● **SUPPLIED MATERIAL**:

(* ===== verification/Evidence.v ===== *)
(** * Evidence packs (internal/reports, pkg/models/report_export.go)

    The request of a report and its normalisation, the sections of a pack built
    from the store, redaction, the digests, and the three renderings. *)

From S2P Require Import Prelude GoString Models PushStatus Registry Sha256 Alerts Regex.
From S2P Require Import Validator Yaml ConfigPolicy Access Store PushHistory OpampServer.
From S2P Require Import Api Approvals WorkloadApi Fleet ConfigDrift.
Import Sha256.Sha256 PushStatus.PushStatus Regex Registry Access Store.Store PushHistory OpampServer Api Fleet.

Module Evidence.

(** ** Records *)

(* src/pkg/models/report_export.go:56-62 ReportScope *)
Record ReportScope := mkScope {
  sc_WorkloadIDs : list string; sc_GroupID : string; sc_Selector : gmap string string;
  sc_Since : option Time; sc_Until : option Time
}.
(* src/pkg/models/report_export.go:65-77 ReportIncludeOptions *)
Record ReportIncludeOptions := mkInclude {
  in_WorkloadSummary : bool; in_ConfigHistory : bool; in_CurrentConfig : bool; in_ConfigPlan : bool;
  in_DriftFindings : bool; in_VersionIntelligence : bool; in_Alerts : bool; in_WorkloadEvents : bool;
  in_RollbackReadiness : bool; in_AuditVerification : bool; in_SignedAuditMetadata : bool
}.
(* src/pkg/models/report_export.go:47-53 ReportExportRequest *)
Record ReportExportRequest := mkRequest {
  rx_SchemaVersion : string; rx_ReportType : string; rx_Scope : ReportScope;
  rx_Include : ReportIncludeOptions; rx_Redaction : string
}.
(** The count and the requested scope of the resolved scope are never set. *)
(* src/pkg/models/report_export.go:80-88 ReportScopeResolved *)
Record ReportScopeResolved := mkResolved {
  rs_WorkloadIDs : list string; rs_WorkloadCount : Z; rs_GroupID : string; rs_Selector : gmap string string;
  rs_Since : option Time; rs_Until : option Time
}.
(** The values that facts take: text, truth values, numbers, and labels. *)
Inductive fact := FStr (s : string) | FBool (b : bool) | FInt (n : Z) | FMap (m : gmap string string).
(* src/pkg/models/report_export.go:113-123 EvidenceItem *)
Record EvidenceItem := mkItem {
  ei_ID : string; ei_Resource : string; ei_ResourceID : string; ei_ObservedAt : option Time;
  ei_Severity : string; ei_Summary : string; ei_Facts : gmap string fact; ei_ContentHash : string;
  ei_Redacted : bool
}.
(** No section has a table of its own. *)
(* src/pkg/models/report_export.go:104-110 EvidenceSection *)
Record EvidenceSection := mkSection {
  es_ID : string; es_Title : string; es_Order : Z; es_Items : list EvidenceItem
}.
(* src/pkg/models/report_export.go:166-173 ReportSignature *)
Record ReportSignature := mkSignature {
  sg_Scheme : string; sg_KeyID : string; sg_SignedAt : Time; sg_PayloadHash : string;
  sg_SignatureB64 : string; sg_Verifier : string
}.
(* src/pkg/models/report_export.go:198-201 ReportWarning *)
Record ReportWarning := mkWarning { rw_Code : string; rw_Message : string }.
(* src/pkg/models/report_export.go:91-101 EvidencePack *)
Record EvidencePack := mkPack {
  pk_SchemaVersion : string; pk_GeneratedAt : Time; pk_InputsHash : string; pk_ReportHash : string;
  pk_Scope : ReportScopeResolved; pk_Sections : list EvidenceSection; pk_Signatures : list ReportSignature;
  pk_Warnings : list ReportWarning
}.

(** [json.Marshal] of the three values that are hashed or rendered with it. *)
Class ReportJson := {
  json_inputs : ReportExportRequest -> list string -> list EvidenceSection -> result string;
  json_pack : EvidencePack -> result string;
  json_labels : gmap string string -> string
}.
(** The signer of the deployment. *)
(* src/pkg/ext/report_signer.go:13-16 ReportSigner *)
Record ReportSigner := mkSigner { rs_SignReport : Time -> string -> string -> result ReportSignature }.
(* src/pkg/ext/report_signer.go:23-30 SignReport *)
Definition NopReportSigner : ReportSigner :=
  mkSigner (fun now payloadHash _ => Ok (mkSignature "none" "" now payloadHash "" "community-none")).

(** ** Redaction *)

Definition colon_or_equals : re := Byte (in_set [58; 61]%N).
Definition spaces : re := star (Byte re_space).
Definition run_without (l : list N) : re := plus (Byte (fun c => negb (re_space c || in_set l c))).
Definition iword : re :=
  alts [Byte letter; lit (bytes [197; 191]%N); lit (bytes [226; 132; 170]%N); Byte is_digit; one "_"].
Definition http_scheme : re := seqs [lit "http"; opt (lit "s"); lit "://"].

(* src/internal/reports/redact.go:12-17 redactionPatterns *)
Definition redactionPatterns : list re :=
  [seqs [ilit "authorization"; spaces; colon_or_equals; spaces; ilit "bearer"; plus (Byte re_space);
         run_without [44; 59]%N];
   seqs [alts [seqs [ilit "SECRET_"; star iword]; seqs [star iword; alts [ilit "TOKEN"; ilit "PASSWORD"]];
               ilit "api_key"; ilit "client_secret"];
         spaces; colon_or_equals; spaces; run_without [44; 59]%N];
   seqs [http_scheme; run_without [47; 64; 58]%N; one ":"; run_without [47; 64]%N; one "@"; run_without []];
   seqs [http_scheme; star (Byte (fun c => negb (re_space c))); alts [lit "internal"; lit "tenant"];
         star (Byte (fun c => negb (re_space c)))]].

Section Redact.
Context `{UnicodeTables}.

(* src/internal/reports/redact.go:20-26 RedactString *)
Definition RedactString (s : string) : string :=
  foldl (fun out r => ReplaceAllString r out (fun _ => "[REDACTED]")) (SanitizeRemoteConfigErrorMessage s)
    redactionPatterns.

(* src/internal/reports/redact.go:28-36 redactValue *)
Definition redactValue (s : string) : string :=
  if s =s "" then "" else if Contains s "@" then "[REDACTED]" else RedactString s.

Definition secret_key (k : string) : bool :=
  let lk := ToLower k in
  Contains lk "secret" || Contains lk "token" || Contains lk "password" || Contains lk "api_key"
  || Contains lk "client_secret".
Definition redact_fact (k : string) (v : fact) : fact :=
  if secret_key k then FStr "[REDACTED]"
  else match v with
       | FStr x => FStr (RedactString x)
       | FMap x => FMap (RedactString <$> x)
       | _ => v
       end.
(* src/internal/reports/redact.go:38-60 redactFacts *)
Definition redactFacts (facts : gmap string fact) : gmap string fact :=
  map_imap (fun k v => Some (redact_fact k v)) facts.

(** ** Small helpers *)

(* src/internal/reports/service.go:380-385 item *)
Definition item (prefix id resource rid : string) (at_ : option Time) (severity summary : string)
  (facts : gmap string fact) (ch : string) (redacted : bool) : EvidenceItem :=
  mkItem (prefix +:+ ":" +:+ id) resource rid at_ severity (RedactString summary) (redactFacts facts) ch redacted.
(* src/internal/reports/service.go:386-394 trustedLabels *)
Definition trustedLabels (labels : gmap string string) : gmap string string :=
  RedactString <$> filter (fun kv => HasPrefix kv.1 TrustedSelectorLabelPrefix = true) labels.
(* src/internal/reports/service.go:395-400 labelValue *)
Definition labelValue (p : option string) : string :=
  match p with None => "" | Some l => RedactString l end.
(* src/internal/reports/service.go:401-406 nonempty *)
Definition nonempty (v d : string) : string := if TrimSpace v =s "" then d else v.
(* src/internal/reports/service.go:407-413 contentHash *)
Definition contentHash (s : string) : string :=
  if s =s "" then "" else hex_encode (Sum256 (str_bytes s)).
(* src/internal/reports/service.go:414-418 hashCanonical *)
Definition hashCanonical (marshalled : result string) : string :=
  hex_encode (Sum256 (str_bytes match marshalled with Ok b => b | Err _ => "" end)).
(* src/internal/reports/service.go:419-429 canonicalReportPayload *)
Definition canonicalReportPayload `{ReportJson} (pack : EvidencePack) : result (string * string) :=
  let clone := mkPack (pk_SchemaVersion pack) (pk_GeneratedAt pack) (pk_InputsHash pack) "" (pk_Scope pack)
    (pk_Sections pack) [] (pk_Warnings pack) in
  match json_pack clone with
  | Err e => Err e
  | Ok b => Ok (b, hex_encode (Sum256 (str_bytes b)))
  end.

(** ** The request *)

Definition ErrInvalidRequest := "invalid report request".
Definition all_sections : ReportIncludeOptions :=
  mkInclude true true true true true true true true true true false.
Definition no_section (o : ReportIncludeOptions) : bool :=
  negb (in_WorkloadSummary o || in_ConfigHistory o || in_CurrentConfig o || in_ConfigPlan o || in_DriftFindings o
        || in_VersionIntelligence o || in_Alerts o || in_WorkloadEvents o || in_RollbackReadiness o
        || in_AuditVerification o || in_SignedAuditMetadata o).
Definition scope_kinds (s : ReportScope) : nat :=
  (if Nat.ltb 0 (length (sc_WorkloadIDs s)) then 1 else 0) + (if TrimSpace (sc_GroupID s) <>s "" then 1 else 0)
  + (if Nat.ltb 0 (size (sc_Selector s)) then 1 else 0).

● **INSTRUCTIONS FOR THE TASK**:
A number is the only answer here: how many lines of the material above contain "plus"?

● **RESPONSE TO THIS TASK**:
2